Siamo noi ad utilizzare gli strumenti tecnologici oppure sono loro ad usare noi? Una domanda acuta che va al di là delle semplificazioni, da cui ha preso piede la riflessione del giornalista torinese Andrea Vico ieri a Cagliari – in occasione della diciottesima edizione del Festival Tuttestorie ‘’Chi c’è c’è’’ – durante il suo incontro intitolato ‘’E vissero connessi e contenti’’. Una riflessione durata un’ora e dieci minuti, frutto della collaborazione di lungo corso con la psicologa Elisa Papa, nella suggestiva cornice della sala Zizù dell’Exma in via San Lucifero, dove Vico si è soffermato sull’impatto che hanno le nuove tecnologie sulla quotidianità e sull’importanza di un uso attento da parte dei genitori in modo tale che i propri figli sappiano coglierne sia le opportunità che i rischi.
‘’Nella scienza, come in tutto, è fondamentale la passione. La passione aiuta a stare davvero dentro le cose e i contesti’’. Con queste parole Andrea Vico comincia quella che lui stesso definisce una chiacchierata, in grado di coinvolgere sin dalle prime battute il pubblico presente. Si aggira nella sala con piglio da affabulatore, sguardo vispo, jeans e scarpe sportive blu, camicia viola, occhiali in volto, osserva attentamente il pubblico per andare subito al dunque. ‘’L’uso del cellulare è palese che abbia modificato i codici di comunicazione profondamente – spiega – per questo è importante incentivare sempre di più il concetto di netiquette ovvero l’insieme di regole che disciplinano il buon comportamento di un utente sul web’’. Quella di Vico è una visione lucida e ponderata sulla tematica che non si lascia andare a facilonerie o a commenti poco accorti. ‘’Non è assolutamente vero che si stava meglio in passato rispetto ad ora’’, precisa, ‘’bisogna fare tesoro del progresso tecnologico e averne piena consapevolezza. Non c’è mai un meglio o un peggio, semplicemente, c’è un prima e c’è un dopo e di questo bisogna prendere atto’’.

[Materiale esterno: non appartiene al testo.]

(** * Updates of a schedule *)

Definition with_slot (enabled paused : bool) (next now : Z) (s : Schedule) : Schedule :=
  mkSchedule (s_ScheduleID s) (s_Revision s) (s_Envelope s) (s_Routing s) (s_Timezone s) (s_Expression s)
    (s_Timing s) (s_IntervalAnchor s) (s_JobKind s) (s_SnoozedUntil s) (s_Input s) enabled paused next
    (s_LastOccurrenceID s) (s_LastFailureSHA256 s) (s_PendingFailureSHA256 s) (s_BlockedAt s)
    (s_BlockedReason s) (s_CatchUpWindow s) (s_Delivery s) now.
Definition with_revision (rev now : Z) (s : Schedule) : Schedule :=
  mkSchedule (s_ScheduleID s) rev (s_Envelope s) (s_Routing s) (s_Timezone s) (s_Expression s) (s_Timing s)
    (s_IntervalAnchor s) (s_JobKind s) (s_SnoozedUntil s) (s_Input s) (s_Enabled s) (s_Paused s)
    (s_NextDue s) (s_LastOccurrenceID s) (s_LastFailureSHA256 s) (s_PendingFailureSHA256 s) (s_BlockedAt
    s) (s_BlockedReason s) (s_CatchUpWindow s) (s_Delivery s) now.
Definition with_last (id : string) (s : Schedule) : Schedule :=
  mkSchedule (s_ScheduleID s) (s_Revision s) (s_Envelope s) (s_Routing s) (s_Timezone s) (s_Expression s)
    (s_Timing s) (s_IntervalAnchor s) (s_JobKind s) (s_SnoozedUntil s) (s_Input s) (s_Enabled s)
    (s_Paused s) (s_NextDue s) id (s_LastFailureSHA256 s) (s_PendingFailureSHA256 s) (s_BlockedAt s)
    (s_BlockedReason s) (s_CatchUpWindow s) (s_Delivery s) (s_UpdatedAt s).
Definition with_block (reason : string) (now : Z) (s : Schedule) : Schedule :=
  mkSchedule (s_ScheduleID s) (s_Revision s) (s_Envelope s) (s_Routing s) (s_Timezone s) (s_Expression s)
    (s_Timing s) (s_IntervalAnchor s) (s_JobKind s) (s_SnoozedUntil s) (s_Input s) (s_Enabled s)
    (s_Paused s) (s_NextDue s) (s_LastOccurrenceID s) (s_LastFailureSHA256 s) (s_PendingFailureSHA256 s)
    now reason (s_CatchUpWindow s) (s_Delivery s) now.
Definition with_failure (last pending : string) (now : Z) (s : Schedule) : Schedule :=
  mkSchedule (s_ScheduleID s) (s_Revision s) (s_Envelope s) (s_Routing s) (s_Timezone s) (s_Expression s)
    (s_Timing s) (s_IntervalAnchor s) (s_JobKind s) (s_SnoozedUntil s) (s_Input s) (s_Enabled s)
    (s_Paused s) (s_NextDue s) (s_LastOccurrenceID s) last pending (s_BlockedAt s) (s_BlockedReason s)
    (s_CatchUpWindow s) (s_Delivery s) now.
Definition with_snooze (until : Z) (expr : string) (s : Schedule) : Schedule :=
  mkSchedule (s_ScheduleID s) (s_Revision s) (s_Envelope s) (s_Routing s) (s_Timezone s) expr (s_Timing s)
    (s_IntervalAnchor s) (s_JobKind s) until (s_Input s) (s_Enabled s) (s_Paused s) (s_NextDue s)
    (s_LastOccurrenceID s) (s_LastFailureSHA256 s) (s_PendingFailureSHA256 s) (s_BlockedAt s)
    (s_BlockedReason s) (s_CatchUpWindow s) (s_Delivery s) (s_UpdatedAt s).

La cura per i dettagli è l’elemento che caratterizza la sua esposizione, permettendogli di trattare concetti non semplici con chiarezza e immediatezza: passa in rassegna il modo che gli utenti hanno di usare i social network, per poi volgere lo sguardo sulla piramide dei bisogni elaborata dallo psicologo statunitense Abraham Maslow nel 1954 – uno studio di rilievo che parte dal soddisfacimento dei bisogni primari per culminare nella autorealizzazione – senza tralasciare le difficoltà in cui possono incappare le famiglie nel comprendere quei cambiamenti che, invece, per le nuove generazioni sono la normalità, andando poi a soffermarsi su concetti come quello di tecnoliquidità formulato dal linguista Noam Chomsky e su alcune differenze non da poco su cui ragionare. ‘’Troppo spesso sento parlare di amici sui social network – aggiunge – ma questo è un grande errore: quelli non sono amici bensì contatti. Chi si esprime in questa maniera manipola la parola amicizia, senza coglierne il senso’’.
Altro punto su cui si focalizza è quello della legge 71 del 2017 sul cyber bullismo, importante perché non solo punitiva ma in grado di introdurre concetti come l’ammonimento e la figura del responsabile della gestione del benessere digitale nelle scuole. L’uditorio è attento e stimolato, le parole di Vico lasciano il segno e poco prima di congedarsi c’è ancora lo spazio per un ultimo appunto. ‘’Ormai passa il messaggio che una persona esiste se si fotografa – conclude – banalizzando così l’atto del fotografare e facendo sentire inesistenti coloro che sono più timidi e riservati. Bisogna ragionare parecchio su questo aspetto: non è sempre necessario scattare una foto, così come non è necessario mostrare pubblicamente un risultato prestigioso che si consegue. Le tecnologie sono fondamentali ma non devono diventare il nostro tutto: la vita senza la sua fisicità diventa priva della sua parte più bella. Non dobbiamo dimenticarci di questo’’.